Ewelina / BOOKSTAGRAM
Poproszona o polecenie idealnej książki na święta miałam duży dylemat. Wszystkie książki przeze mnie przeczytane są dla mnie w jakiś sposób wyjątkowe wiec trudno jest wybrać ten jedną-specjalną. Postanowiłam więc uciec od świątecznej literatury i przedstawić Wam książkę, która w ten zimowy czas ogrzała moje zawsze zmarznięte czytelnicze serducho.
"Twierdza Kimerydu" Magdaleny Pioruńskiej okazała się dla mnie naprawdę wyjątkową przygoda. Autorka połączyła świat ludzki z uwielbianymi przeze mnie prehistorycznymi gadami w tak naturalny sposób, ze w pewnych momentach można się zastanowić czy to na pewno jest fantastyka czy jednak niedaleka przyszłość.
Okazuje się jednak, ze w książce możemy odkryć "ukryte dno".

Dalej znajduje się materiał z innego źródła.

(** Claim C5, as the code has it.  From any point at which the creation
    wait is polling with no not-found report pending, up to twenty
    not-found reports in a row are tolerated and the wait keeps polling;
    the twenty-first in a row ends the wait with a [NotFoundError]
    carrying 21 retries, which is not a timeout. *)
Theorem waitOrganizationCreated_notfound_threshold conn id timeout k c :
  retry.polling (createdStateConf timeout) (statusOrganization conn id) k = Some c ->
  retry.notfoundTick c = 0 ->
  (forall m, m <= 20 ->
     (forall j, j < m -> reportsNotFound conn id (k + j)) ->
     retry.polling (createdStateConf timeout) (statusOrganization conn id) (k + m) =
     Some {| retry.notfoundTick := m;
             retry.targetOccurence := retry.targetOccurence c |}) /\
  ((forall j, j < 21 -> reportsNotFound conn id (k + j)) ->
   k + 21 <= pollsWithin timeout ->
   waitOrganizationCreated conn id timeout =
     (None, Some (Smarterr (NotFoundError None 21)), k + 21) /\
   IsTimeoutError (Smarterr (NotFoundError None 21)) = false).
Proof.
  intros Hk Htick. split.
  - intros m Hm Hrun. unfold retry.polling in *.
    rewrite after_add, Hk.
    rewrite (notfound_run _ conn id (created_notfound timeout)); [|done|lia].
    by rewrite Htick.
  - intros Hrun Hbudget. split; [|done].
    unfold waitOrganizationCreated.
    by rewrite (notfound_exceeded _ conn id (created_notfound timeout)
                  _ k c Hk Htick Hrun Hbudget).
Qed.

Magdalena w bardzo sprawny i wciągający sposób przenosi nas w świat pełen konfliktów, nieporozumień i braku akceptacji dla tego co dla nas niezrozumiale. W tej pięknej kolorowej okładce są poruszone tematy, które dla wielu z nas są tematami kontrowersyjnymi, których nie chcemy dotykać w realnym jak i fikcyjnym świecie.
Akcja książki wręcz pędzi, a pierwszoosobowe narracje powodują, ze czujemy się częścią fabuły.

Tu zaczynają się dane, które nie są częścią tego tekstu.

(** X11.  On the first stage of the unchunked path the model runs on the
    world and the context as they are at entry.  A call that returns has
    sent the tensor the model answered, or the first element of the tuple
    it answered, and on a stage that is also the last it returns that
    tensor as the logits.  If the model answers with an empty tuple the
    call raises IndexError right after the model call: nothing is sent and
    sequence_len_offset is not written. *)
Theorem first_stage_unchunked_logits
  {World Tensor Mask : Type} (E : Collaborators World Tensor Mask)
  (self : ForwardStep) (tokens position_ids : IntTensor) (mask : Mask)
  (recv_buffer_seq_length : option Z) (s : State World) :
  is_pipeline_first_stage E = true ->
  route self tokens recv_buffer_seq_length = inr Unchunked ->
  let answer :=
    model E tokens position_ids mask (inference_context s) (world s) in
  (forall s' r,
      __call__ E self tokens position_ids mask recv_buffer_seq_length s
      = (s', inr r) ->
      exists out t,
        snd answer = inr out /\ first_tensor out = Some t
        /\ r = (if is_pipeline_last_stage E then Some (ModelLogits t)
                else None))
  /\ (snd answer = inr (OutTuple []) ->
      __call__ E self tokens position_ids mask recv_buffer_seq_length s
      = (mkState (fst (fst answer)) (snd (fst answer))
                 (trace s ++ [EvForward tokens position_ids
                                (inference_context s)]),
         inl IndexError)).
Proof.
  intros Hfirst Er answer.
  assert (Hrun :
    __call__ E self tokens position_ids mask recv_buffer_seq_length s =
    _no_pipelining_forward_step E self tokens position_ids mask None s).
  { rewrite (call_unchunked E _ _ _ _ _ s Er).
    unfold _allocate_recv_buffer. rewrite Hfirst.
    destruct recv_buffer_seq_length; reflexivity. }
  rewrite Hrun.
  unfold _no_pipelining_forward_step, _forward_step_helper,
    _allocate_recv_buffer, bind, when, _forward, ret, raise, log, effect.
  rewrite Hfirst. simpl. fold answer.
  destruct answer as [[w c'] [e|[t|[|t ts]]]]; simpl; split.
  - intros s' r H. discriminate.
  - intros H. discriminate.
  - intros s' r H.
    destruct (send_to_next_pipeline_rank E t w) as [w' [e|]];
      [discriminate|]. injection H as _ <-.
    exists (OutTensor t), t. auto.
  - intros H. discriminate.
  - intros s' r H. discriminate.
  - intros _. reflexivity.
  - intros s' r H.
    destruct (send_to_next_pipeline_rank E t w) as [w' [e|]];
      [discriminate|]. injection H as _ <-.
    exists (OutTuple (t :: ts)), t. auto.
  - intros H. discriminate.
Qed.

(** A single stage whose model answers with a tuple of two tensors. *)
Lemma first_stage_unchunked_logits_witness :
  is_pipeline_first_stage
    (mkCollaborators nat Z unit
       (fun t _ _ c w => (w, c, inr (OutTuple [size0 t; 0])))
       (fun _ w => w) (fun _ w => (w, None)) (fun _ w => (w, None))
       (fun _ _ _ _ w => (w, None)) true true Demo.args) = true
  /\ route (__init__ (mkArgs 1 12 32 8 false float16)) Demo.tokens None
     = inr Unchunked
  /\ exists s' r,
       __call__
         (mkCollaborators nat Z unit
            (fun t _ _ c w => (w, c, inr (OutTuple [size0 t; 0])))
            (fun _ w => w) (fun _ w => (w, None)) (fun _ w => (w, None))
            (fun _ _ _ _ w => (w, None)) true true Demo.args)
         (__init__ (mkArgs 1 12 32 8 false float16))
         Demo.tokens Demo.position_ids tt None Demo.start_state
       = (s', inr r)
       /\ r = Some (ModelLogits 10).
Proof.
  split; [reflexivity|]. split; [reflexivity|].
  eexists. eexists. split; [vm_compute; reflexivity|].
  destruct (proj1 (first_stage_unchunked_logits
                     (mkCollaborators nat Z unit
                        (fun t _ _ c w => (w, c, inr (OutTuple [size0 t; 0])))
                        (fun _ w => w) (fun _ w => (w, None))
                        (fun _ w => (w, None))
                        (fun _ _ _ _ w => (w, None)) true true Demo.args)
                     (__init__ (mkArgs 1 12 32 8 false float16))
                     Demo.tokens Demo.position_ids tt None Demo.start_state
                     eq_refl eq_refl)
              _ _ ltac:(vm_compute; reflexivity))
    as (out & t & Hout & Ht & Hr).
  vm_compute in Hout. injection Hout as <-.
  vm_compute in Ht. injection Ht as <-.
  exact Hr.
Defined.

(* ================================================================== *)
(** ** More on the chunked path *)








(* ================================================================== *)
(** ** Calls made one after the other *)

(** The arguments of a call. *)
Record CallArgs (Mask : Type) : Type := mkCallArgs {
  call_tokens : IntTensor;
  call_position_ids : IntTensor;
  call_attention_mask : Mask;
  call_recv_buffer_seq_length : option Z
}.
Arguments mkCallArgs {Mask} _ _ _ _.
Arguments call_tokens {Mask} _.
Arguments call_position_ids {Mask} _.
Arguments call_attention_mask {Mask} _.
Arguments call_recv_buffer_seq_length {Mask} _.

(** The same [ForwardStep] called on one input after the other, as a
    generation loop does; the results are kept in order. *)
Fixpoint successive_calls {World Tensor Mask : Type}
  (E : Collaborators World Tensor Mask) (self : ForwardStep)
  (inputs : list (CallArgs Mask)) : M World (list (option (Logits Tensor))) :=
  match inputs with
  | [] => ret []
  | a :: rest =>
      r <- __call__ E self (call_tokens a) (call_position_ids a)
             (call_attention_mask a) (call_recv_buffer_seq_length a) ;;
      rs <- successive_calls E self rest ;;
      ret (r :: rs)
  end.

Section OneCall.

Context {World Tensor Mask : Type}.
Variable E : Collaborators World Tensor Mask.
Hypothesis read_only : offsets_read_only E.
Variable self : ForwardStep.

(** The context a call that returns leaves, from the one it found. *)
Lemma call_returns_context tokens position_ids mask recv_buffer_seq_length
  s s' r :
  __call__ E self tokens position_ids mask recv_buffer_seq_length s
  = (s', inr r) ->
  sequence_len_offset (inference_context s') =
  sequence_len_offset (inference_context s) + size1 tokens
  /\ (batch_size_offset (inference_context s) = 0 ->
      batch_size_offset (inference_context s') = 0).
Proof.
  intros H. destruct read_only as [Kq Kb].
  destruct (route self tokens recv_buffer_seq_length) as [e|[m|]] eqn:Er.
  - rewrite (call_route_raises E _ _ _ _ _ e s Er) in H. discriminate.
  - rewrite (call_chunked E _ _ _ _ _ m s Er) in H.
    apply with_pipelining_returns in H
      as (n & s1 & rb1 & _ & Hloop & Hc & _ & _).
    rewrite Hc. simpl.
    rewrite (loop_keeps_sequence E _ _ _ _ _ _ _ _ Kq _ _ _ Hloop). auto.
  - rewrite (call_unchunked E _ _ _ _ _ s Er) in H.
    pose proof (no_pipelining_keeps_batch E _ _ _ _ _ Kb _ _ _ H) as Hb.
    apply no_pipelining_returns in H as (s1 & out & Hh & Hc & _ & _).
    rewrite Hb. rewrite Hc. simpl.
    rewrite (stable_helper E _ _ _ _ _ _ Kq _ _ _ Hh). auto.
Qed.

End OneCall.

Jestem pełna podziwu, ze w tak barwnie wykreowanym świecie przedstawione problemy tj. jak eksperymenty genetyczne, brak akceptacji własnej seksualności, molestowanie czy korupcja nie są nachalnie i powodują ze czytelnik sam ma czas na refleksje.
Biorąc do ręki Twierdzę Kimerydu byłam przekonana , ze jest to kolejna "książeczka młodzieżowa" , której nie pamięta się zaraz po przeczytaniu - jak bardzo się pomyliłam!!! (dlatego nie oceniajcie "książki po okładce"). Jest to książka, która daje naprawdę dużo do myślenia czytelnikowi - zostawia szereg pytań, których odpowiedzi musimy sami znaleźć - głownie w sobie.

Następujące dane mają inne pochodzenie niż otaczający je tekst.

Lemma py_sorted_perm {A} (key : A → option (Z * Z)) l l' :
  py_sorted key l = Some l' → l' ≡ₚ l.
Proof.
  unfold py_sorted. intros Hs.
  destruct (mapM _ l) as [keyed|] eqn:Hk; simplify_eq/=.
  rewrite sort_keyed_perm. apply mapM_Some in Hk.
  induction Hk as [|x [k y] l keyed Hx _ IH]; simpl; [done|].
  apply bind_Some in Hx as (k' & _ & [= <- <-]). by f_equiv.
Qed.

Lemma py_sorted_is_Some {A} (key : A → option (Z * Z)) l :
  Forall (λ x, is_Some (key x)) l → is_Some (py_sorted key l).
Proof.
  intros Hl. unfold py_sorted.
  assert (is_Some (mapM (λ x, k ← key x; Some (k, x)) l)) as [keyed ->]; [|by eexists].
  apply mapM_is_Some. eapply Forall_impl; [done|].
  intros x [k Hk]. simpl. rewrite Hk. by eexists.
Qed.

(** ** Grids *)

Lemma elem_of_cells rows cols p : p ∈ cells rows cols ↔ in_bounds rows cols p = true.
Proof.
  unfold cells, in_bounds. destruct p as [r c]; simpl. split.
  - intros (r' & Hc & Hr)%list_elem_of_bind.
    apply list_elem_of_bind in Hc as (c' & Hc & Hc').
    apply list_elem_of_singleton in Hc. simplify_eq.
    apply elem_of_seq in Hr, Hc'. lia.
  - intros Hb. apply list_elem_of_bind. exists (Z.to_nat r). split.
    + apply list_elem_of_bind. exists (Z.to_nat c). split.
      * apply list_elem_of_singleton. f_equal; lia.
      * apply elem_of_seq. lia.
    + apply elem_of_seq. lia.
Qed.

Lemma length_cells rows cols : length (cells rows cols) = rows * cols.
Proof.
  unfold cells.
  assert (∀ (r : nat) k, length (seq k cols ≫= λ c, [(Z.of_nat r, Z.of_nat c)]) = cols) as Hrow.
  { intros r. induction cols as [|m IH]; intros k; csimpl; [done|]. by rewrite IH. }
  assert (∀ k, length (seq k rows ≫= λ r,
                 seq 0 cols ≫= λ c, [(Z.of_nat r, Z.of_nat c)]) = rows * cols) as Hall;
    [|by apply Hall].
  induction rows as [|n IH]; intros k; csimpl; [done|].
  by rewrite length_app, Hrow, IH.
Qed.

(** No coordinate twice and all inside the grid: at most [rows * cols] of them. *)
Lemma NoDup_in_bounds_length rows cols (l : list coord) :
  NoDup l → Forall (λ p, in_bounds rows cols p = true) l → length l ≤ rows * cols.
Proof.
  intros Hnd Hin. rewrite <-length_cells. apply submseteq_length.
  apply NoDup_submseteq; [done|].
  intros p Hp. apply elem_of_cells. by eapply Forall_forall in Hin.
Qed.

Section grid_ok.

Context (rows cols : nat) (g : Grid) (Hok : grid_ok rows cols g = true).

Lemma grid_ok_cell p :
  in_bounds rows cols p = true →
  pos (get g p.1 p.2) = p ∧ (0 ≤ cost (get g p.1 p.2))%Z ∧
  ∀ t, t ∈ neighbors4 g p.1 p.2 →
       adjacent4 p (pos t) = true ∧ in_bounds rows cols (pos t) = true ∧
       t = get g (pos t).1 (pos t).2.
Proof.
  intros Hp%elem_of_cells. unfold grid_ok in Hok.
  rewrite forallb_forall in Hok. apply list_elem_of_In, Hok in Hp.
  apply andb_prop in Hp as [[Hpos Hcost]%andb_prop Hnb].
  apply bool_decide_eq_true in Hpos. split; [done|]. split; [lia|].
  intros t Ht. rewrite forallb_forall in Hnb. apply list_elem_of_In, Hnb in Ht.
  unfold tile_ok in Ht. apply andb_prop in Ht as [[? ?]%andb_prop Hg].
  by apply bool_decide_eq_true in Hg.
Qed.

Lemma grid_step_ok a b :
  in_bounds rows cols a = true → grid_step g a b →
  adjacent4 a b = true ∧ in_bounds rows cols b = true.
Proof.
  intros Ha (t & -> & Ht)%list_elem_of_fmap.
  destruct (grid_ok_cell a Ha) as (_ & _ & Hn). by destruct (Hn t Ht) as (? & ? & _).
Qed.

Lemma neighbor_cost a t :
  in_bounds rows cols a = true → t ∈ neighbors4 g a.1 a.2 →
  cost t = cost (get g (pos t).1 (pos t).2).
Proof.
  intros Ha Ht. destruct (grid_ok_cell a Ha) as (_ & _ & Hn).
  destruct (Hn t Ht) as (_ & _ & Heq). by rewrite <-Heq.
Qed.

Lemma reachable_in_bounds a b :
  in_bounds rows cols a = true → reachable g a b → in_bounds rows cols b = true.
Proof.
  intros Ha Hr. induction Hr as [|a b c Hab _ IH]; [done|].
  apply IH. by eapply grid_step_ok.
Qed.

End grid_ok.

(** ** Walks *)

Lemma chain_snoc {A} (R : A → A → Prop) l b :
  chain R (l ++ [b]) ↔ chain R l ∧ ∀ a, last l = Some a → R a b.
Proof.
  induction l as [|a [|a' l] IH]; simpl in *.
  - naive_solver.
  - naive_solver.
  - rewrite IH. naive_solver.
Qed.

Lemma chain_impl {A} (R R' : A → A → Prop) (P : A → Prop) l :
  (∀ a b, P a → R a b → R' a b ∧ P b) →
  (∀ a, head l = Some a → P a) → chain R l → chain R' l ∧ Forall P l.
Proof.
  intros HR. induction l as [|a [|b l] IH]; simpl in *.
  - done.
  - intros Ha _. split; [done|]. constructor; [|done]. by apply Ha.
  - intros Ha [Hab Hc]. destruct (HR a b (Ha a eq_refl) Hab) as [? ?].
    destruct IH as [? ?]; [naive_solver|done|]. split; [done|].
    constructor; [|done]. by apply Ha.
Qed.

Lemma chain_removelast {A} (R : A → A → Prop) l : chain R l → chain R (removelast l).
Proof.
  destruct (decide (l = [])) as [->|Hne]; [done|].
  destruct (exists_last Hne) as (l' & a & ->).
  rewrite removelast_last. rewrite chain_snoc. tauto.
Qed.

Lemma chain_reachable g (p : Path) a b :
  chain (grid_step g) p → head p = Some a → last p = Some b → reachable g a b.
Proof.
  revert a. induction p as [|x [|y p] IH]; intros a Hc Hh Hl; simplify_eq/=.
  - apply rtc_refl.
  - destruct Hc as [Hxy Hc]. eapply rtc_l; [done|]. by apply IH.
Qed.

(** ** Depth-first search *)

Lemma DFS_key_is_Some r c t :
  adjacent4 (r, c) (pos t) = true → is_Some (DFS_key r c t).
Proof.
  unfold adjacent4, manhattan, DFS_key. destruct t as [[r' c'] k]; simpl. intros H.
  assert ((r' - r = 0 ∧ c' - c = 1) ∨ (r' - r = 1 ∧ c' - c = 0) ∨
          (r' - r = 0 ∧ c' - c = -1) ∨ (r' - r = -1 ∧ c' - c = 0))%Z
    as [[-> ->]|[[-> ->]|[[-> ->]|[-> ->]]]] by lia; by eexists.
Qed.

Mój wybór na polecenie właśnie Twierdzy Kimerydu nie jest więc przypadkowy bowiem nie jest to "tylko książka o dinozaurach". Magdalena otwiera nam oczy na problemy, które towarzyszą nam na co dzień a których często nie widzimy bądź ich nie chcemy dostrzec. Święta to tez czas na chwile zadumy i refleksji - myślę ze przyjemnie Wam będzie tego doświadczyć właśnie w tak barwnym, ciepłym i kolorowym świecie jaki daje nam Twierdza Kimerydu.